Saturday, 25 September 2010

Erzincan and Dogubayzit











On our last night in Goreme, sadly Helen suffered an upset stomach and was poorly. There are also others on the trip who are suffering - Frankie and Becky are two of the more severe victims.
We say our goodbyes to and leave Rick, Lisa and Allen behind at Goreme, as they were either not granted or not able to get Iranian visa's – they take a side trip by boat to meet up with us again in Amritsar.
As we pull out of the accommodation Helen asks David if he has his passport (a daily ritual) and David has a slight moment of not knowing where his passport is (almost a daily ritual) but finds it before traveling a kilometre into the journey.
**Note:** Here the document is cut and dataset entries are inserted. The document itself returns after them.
(** What the loop accepts is an alternation of quoted literals. *)
Lemma set_loop_inv body : ∀ escaped sets cur sets', set_loop escaped sets cur body = Some sets' → dangling escaped body = false →
  ∃ first rest, sets' = sets ++ (cur ++ first) :: rest ∧ (if escaped then backslash :: body else body) = join_bar (first :: rest).
Proof.
  assert (∀ c first rest, join_bar ((c :: first) :: rest) = quote_char c ++ join_bar (first :: rest)) as Hcons.
  { intros c first [|r rest]; cbn [join_bar]; [done|]. change (quote (c :: first)) with (quote_char c ++ quote first). by rewrite <- (assoc_L (++)). }
  assert (isRegexMetaCharacter backslash = false) as Hback by done.
  induction body as [|c body IH]; intros escaped sets cur sets'; cbn [set_loop dangling].
  { intros [= <-] ->. exists [], []. by rewrite (right_id_L [] (++)). }
  assert (∀ c', set_loop false sets (cur ++ [c']) body = Some sets' → dangling false body = false →
    ∃ first rest, sets' = sets ++ (cur ++ c' :: first) :: rest ∧ quote_char c' ++ body = join_bar ((c' :: first) :: rest)) as Hlit.
  { intros c' Hl Hd. destruct (IH _ _ _ _ Hl Hd) as (first & rest & -> & Hb). exists first, rest. rewrite <- (assoc_L (++)). split; [done|]. by rewrite Hcons, Hb. }
  destruct escaped; cbn [negb andb].
  - destruct (isRegexMetaCharacter c) eqn:Em.
    + intros Hl Hd. destruct (Hlit c Hl Hd) as (first & rest & -> & Hb). unfold quote_char in Hb. rewrite Em in Hb. by exists (c :: first), rest.
    + destruct (Ascii.eqb_spec c backslash) as [->|]; [|done]. intros Hl Hd. destruct (Hlit _ Hl Hd) as (first & rest & -> & Hb). by exists (backslash :: first), rest.
  - destruct (isRegexMetaCharacter c) eqn:Em.
    + destruct (Ascii.eqb_spec c bar) as [->|]; [|done]. intros Hl Hd. destruct (IH _ _ _ _ Hl Hd) as (first & rest & -> & Hb).
      exists [], (first :: rest). rewrite (right_id_L [] (++)), <- (assoc_L (++)). split; [done|]. change (join_bar ([] :: first :: rest)) with (bar :: join_bar (first :: rest)). by rewrite <- Hb.
    + destruct (Ascii.eqb_spec c backslash) as [->|Hne]; intros Hl Hd.
      * destruct (IH _ _ _ _ Hl Hd) as (first & rest & -> & Hb). by exists first, rest.
      * destruct (Hlit c Hl Hd) as (first & rest & -> & Hb). exists (c :: first), rest. split; [done|]. rewrite <- Hb. unfold quote_char. rewrite Em. by destruct (Ascii.eqb_spec c backslash).
Qed.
Sometime during the morning Lana, the leader, receives a phone call that Kenneth has left his passport behind and as we stop for lunch decisions are made on how he is going to be able to retrieve it. The result is for him to stop at a bus station in the next town, so he becomes the 4th person we temporarily say goodbye to in the same day. The options for him appear to be to get a 3 o'clock bus back to Goreme and then get either a 9, 10 or 11pm overnight bus to meet us in Erzincan the following morning. When he has left though, we strangely still have the same number of people on board as we appear to have picked up someone from the bus station who is guiding us back on route to the road to Erzincan. He is with us for a few minutes before getting off the bus and returning to the bus station across a busy main road. Erzincan is a large, populated town, set within the valley of a mountain range and it is busy when we arrive. We notice our first unusual pedestrian crossing of the trip, where there are lights on the surface that are lit red when it's supposed to be unsafe to cross the road. The lights in the road turn green when the green man also appears, although whether it's any safer is up for debate.
On our way to Dogubayzit, we pass increasingly poor settlements with correspondingly smaller smallholdings. We pass through many interesting settlements too but, as usual sadly only to get to stop at a service station for our regular driver break or lunch stop. The reasoning behind this is simple enough to understand from a logistical point of view - it minimises the chance of members of the bus from having anything to wander too far off to see. Today's lunch stop is an interesting one though as there is a bit more to see. There are some extremely cheeky boys who entertain us, and when David tells them his name and asks him what theirs are, they appear to have no understanding until they walk away shouting 'What is your name' at the tops of their voices. Whilst we are waiting to get back on the bus, there also seems to be some off road driver training in a minibus on the off-road car park. Hopefully it involves a bit more than needing to drive in a straight line, turn around and then stop, although in the time we are there we don't see much more than that.
We have news from Kenneth along the way, the evening buses were all fully booked and he is now catching a bus in the afternoon that's an overnighter to get him to Dogubayzit on the morning that we leave Turkey and he will have to catch us up at the border.
Some way out of the border town, we continue to see impressive mountain ranges and in the distance a significant one. Mount Ararat dominates the early evening skyline as we approach our hotel (note no 's'). Dogubayzit, we are assured is pronounced Doggybiscuit, but perhaps should be more aptly called Dodgybiscuit. It is massively busy, part of this due to us arriving at school closing time and although many children clearly don't have the luxury of doing anything other than walking to school, those who travel by car seem to be the same the world over by parking as close to the school gate as possible at the inconvenience of everyone else and without realising to themselves too.
In the evening we manage to eat out in the street with some of the locals, and the stares are not actually as noticeable as you might imagine. We have a fairly early night so that we can have as early a start as possible on the experience of getting across the border.